Osmanlı’nın 600 küsur yıl boyunca başarı ile inşa ettiği ve
her kademede arttırıp derinleştirerek birbirine kardeş kıldığı bu çoğulcu
toplum yapısı, Osmanlı halklar topluluğunu dağıtıp sömürgeleştirmeyi kafaya
koymuş olan Ehl-i Salib için insafsızca ve ahlaksızca kullandıkları bir fırsatı
da içeriyordu. İşte yüzyılın başından itibaren sinsice bu kardeş ve akraba
halklar arasına ektikleri milliyetçi akımlar bu derin birliktelikleri tuz buz
edecek ve ortaya yüzyıldan beri her tarafından kan, terör, fakirlik akan,
ahlaksızca sömürgeleştirilen, süreç içinde
hep daha küçük parçalara bölünen güdümlü/güçsüz devletçikler
doğuracaktır.
Bölünme ve parçalanma, bütün Osmanlı bakiyesi topraklarda
kurulan güdümlü düzenlerin hem varlık sebepleri olmuş hem de işledikleri
ahlaksız ve zalimce suçlarına ucuz bir meşruiyet zemini sağlamış, sağlamaya
devam etmektedir.
Bölünme sorunu aynı zamanda bir beka sorunudur.
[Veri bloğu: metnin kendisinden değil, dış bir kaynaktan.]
(** * Dead-Simple-Budget: the balance-and-lifecycle engine of [app.js]

    A shallow embedding of the envelope ledger of [src/app.js] and the
    properties its specification states about it.

    Modelling conventions.
    - The global [state] object is threaded explicitly: every operation
      is a function [State -> State].
    - The arrays [state.envelopes] and [state.transactions] are lists.
      The envelope objects of the array are pairwise distinct objects
      ([loadState] and the [add...] operations allocate each with [new]),
      so a reference to an envelope is its index in the list, and a
      mutation through a reference is [alter] at that index.
    - Integer cents are [Z].  A dollar amount (a JS number) is an exact
      rational [Q]; [Math.round] is rounding to the nearest integer with
      ties towards plus infinity.  The results are about the range in
      which the double arithmetic of the program is exact on cents.
    - [null]/[undefined] are [None]; the empty string is the only falsy
      string.
    - Values read from the environment (fresh ids, [new Date()], the
      answer to [confirm]) are explicit arguments; [saveState] and the
      [render...] calls do not touch the state and are left out. *)

From Stdlib Require Import ZArith QArith Qround.
From stdpp Require Import base decidable option list strings gmap.

#[local] Set Warnings "-clear-no-such-hyp".
Local Open Scope Z_scope.

(** ** Money helpers *)

(** [dollarsToCents(d) = Math.round(Number(d || 0) * 100)]. *)
Definition dollarsToCents (d : Q) : Z :=
  Qfloor (d * inject_Z 100 + (1 # 2))%Q.

(** The JS expression [cents / 100] that turns cents into a dollar amount. *)
Definition centsAsDollars (cents : Z) : Q :=
  (inject_Z cents / inject_Z 100)%Q.

(** ** Data model *)

Record Envelope := mkEnvelope {
  envId : string;
  name : string;
  targetCents : Z;
  balanceCents : Z;
  isIncome : bool;
  isOverflow : bool;
  isCreditCard : bool;
  isActive : bool
}.

Record Transaction := mkTransaction {
  txId : string;
  timestamp : string;
  fromEnvelopeId : option string;
  toEnvelopeId : option string;
  amountCents : Z;
  note : string
}.

Record Settings := mkSettings {
  transactionRetentionDays : option Z
}.

Record State := mkState {
  envelopes : list Envelope;
  transactions : list Transaction;
  bankBalanceCents : Z;
  settings : Settings
}.

(** [x || null] on an optional string: a non-empty string or nothing. *)
Definition orNull (x : option string) : option string :=
  match x with
  | Some i => if decide (i = ""%string) then None else Some i
  | None => None
  end.

(** [flags] argument of the [Envelope] constructor; a missing key is [None]. *)
Record Flags := mkFlags {
  flagIncome : option bool;
  flagOverflow : option bool;
  flagCreditCard : option bool;
  flagActive : option bool
}.

Definition noFlags : Flags := mkFlags None None None None.

(** [!!x] *)
Definition toBool (x : option bool) : bool := default false x.

(** [x !== false] *)
Definition notFalse (x : option bool) : bool := default true x.

(** [new Envelope(id, name, targetCents, balanceCents, flags)] *)
Definition newEnvelope (i n : string) (t b : Z) (flags : Flags) : Envelope :=
  {| envId := i; name := n; targetCents := t; balanceCents := b;
     isIncome := toBool (flagIncome flags);
     isOverflow := toBool (flagOverflow flags);
     isCreditCard := toBool (flagCreditCard flags);
     isActive := notFalse (flagActive flags) |}.

(** [new Transaction({id, timestamp, fromEnvelopeId, toEnvelopeId,
    amountCents, note})]; [note || ''] leaves a string as it is. *)
Definition newTransaction (i ts : string) (from to : option string)
    (amount : Z) (n : string) : Transaction :=
  {| txId := i; timestamp := ts;
     fromEnvelopeId := orNull from; toEnvelopeId := orNull to;
     amountCents := amount; note := n |}.

(** Field assignments [env.f = v]. *)
Definition setName (v : string) (e : Envelope) : Envelope :=
  mkEnvelope (envId e) v (targetCents e) (balanceCents e)
    (isIncome e) (isOverflow e) (isCreditCard e) (isActive e).
Definition setTargetCents (v : Z) (e : Envelope) : Envelope :=
  mkEnvelope (envId e) (name e) v (balanceCents e)
    (isIncome e) (isOverflow e) (isCreditCard e) (isActive e).
Definition setBalanceCents (v : Z) (e : Envelope) : Envelope :=
  mkEnvelope (envId e) (name e) (targetCents e) v
    (isIncome e) (isOverflow e) (isCreditCard e) (isActive e).
Definition setIsIncome (v : bool) (e : Envelope) : Envelope :=
  mkEnvelope (envId e) (name e) (targetCents e) (balanceCents e)
    v (isOverflow e) (isCreditCard e) (isActive e).
Definition setIsOverflow (v : bool) (e : Envelope) : Envelope :=
  mkEnvelope (envId e) (name e) (targetCents e) (balanceCents e)
    (isIncome e) v (isCreditCard e) (isActive e).
Definition setIsCreditCard (v : bool) (e : Envelope) : Envelope :=
  mkEnvelope (envId e) (name e) (targetCents e) (balanceCents e)
    (isIncome e) (isOverflow e) v (isActive e).
Definition setIsActive (v : bool) (e : Envelope) : Envelope :=
  mkEnvelope (envId e) (name e) (targetCents e) (balanceCents e)
    (isIncome e) (isOverflow e) (isCreditCard e) v.

(** ** The shared state and references into it *)

Definition setEnvelopes (l : list Envelope) (s : State) : State :=
  mkState l (transactions s) (bankBalanceCents s) (settings s).
Definition setTransactions (l : list Transaction) (s : State) : State :=
  mkState (envelopes s) l (bankBalanceCents s) (settings s).

(** A mutation of the envelope object behind reference [r]. *)
Definition mutate (r : nat) (f : Envelope → Envelope) (s : State) : State :=
  setEnvelopes (alter f r (envelopes s)) s.

(** [state.envelopes.find(e => e.id === i)]: the reference of the first
    envelope with that id, together with the object found. *)
Definition findById (i : string) (envs : list Envelope) : option (nat * Envelope) :=
  list_find (λ e, envId e = i) envs.

(** [state.envelopes.find(e => p(e))]. *)
Definition findWhere (p : Envelope → bool) (envs : list Envelope)
    : option (nat * Envelope) :=
  list_find (λ e, p e = true) envs.

(** [state.envelopes.filter(e => p(e))], as the list of the references
    of the selected objects, in array order. *)
Fixpoint filterRefsFrom (p : Envelope → bool) (i : nat) (envs : list Envelope)
    : list nat :=
  match envs with
  | [] => []
  | e :: rest =>
      if p e then i :: filterRefsFrom p (S i) rest
      else filterRefsFrom p (S i) rest
  end.

Definition filterRefs (p : Envelope → bool) (envs : list Envelope) : list nat :=
  filterRefsFrom p 0 envs.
Beka sorunu sanıldığının aksine devletlerin
değil millet ve toplumların sorunudur.
İslam milleti olmak
Yüzyılı geçen süre boyunca bu beka sorunu/korkusu, milleti,
kifayetsiz muhterislerden oluşan komik ve zalim bir diktatörler galerisine
katlanmak zorunda bırakmıştır. Her biri sömürgenin has evlatları olan bu komik
diktatörler, akıl dışı oyunlarla, zaman zaman çocukça vesilelerle bu kardeş
milletler arasına düşmanlıklar, kalıcı küslüklere sebep olacak zalimlikler
yapmaktan asla geri kalmadılar.
Şimdi Arap Baharı vesilesi ile yüzyıl evvel bu kadim halklar
ve İslam milletinin başlarına örülen bu çorapların tersine bir yapı sökümü
sürecine girdiği görülmektedir. Suriye ve Irak başta olmak üzere bölge çapında
meydana gelmekte olan derin sarsılma ve değişiklikler, bütün o komik/zalim
diktatörler eliyle kurulan derme çatma düzenleri, o düzenlerin bağlı
bulundukları temel aksları tuz buz etmekte, bu düzenlerin kurduğu anlam ve
kavram dünyalarında yaşayan, bu kavram ve anlamlar yolu ile süreci kavramaya
kalkışanları sık sık acınacak durumlara düşürmektedir.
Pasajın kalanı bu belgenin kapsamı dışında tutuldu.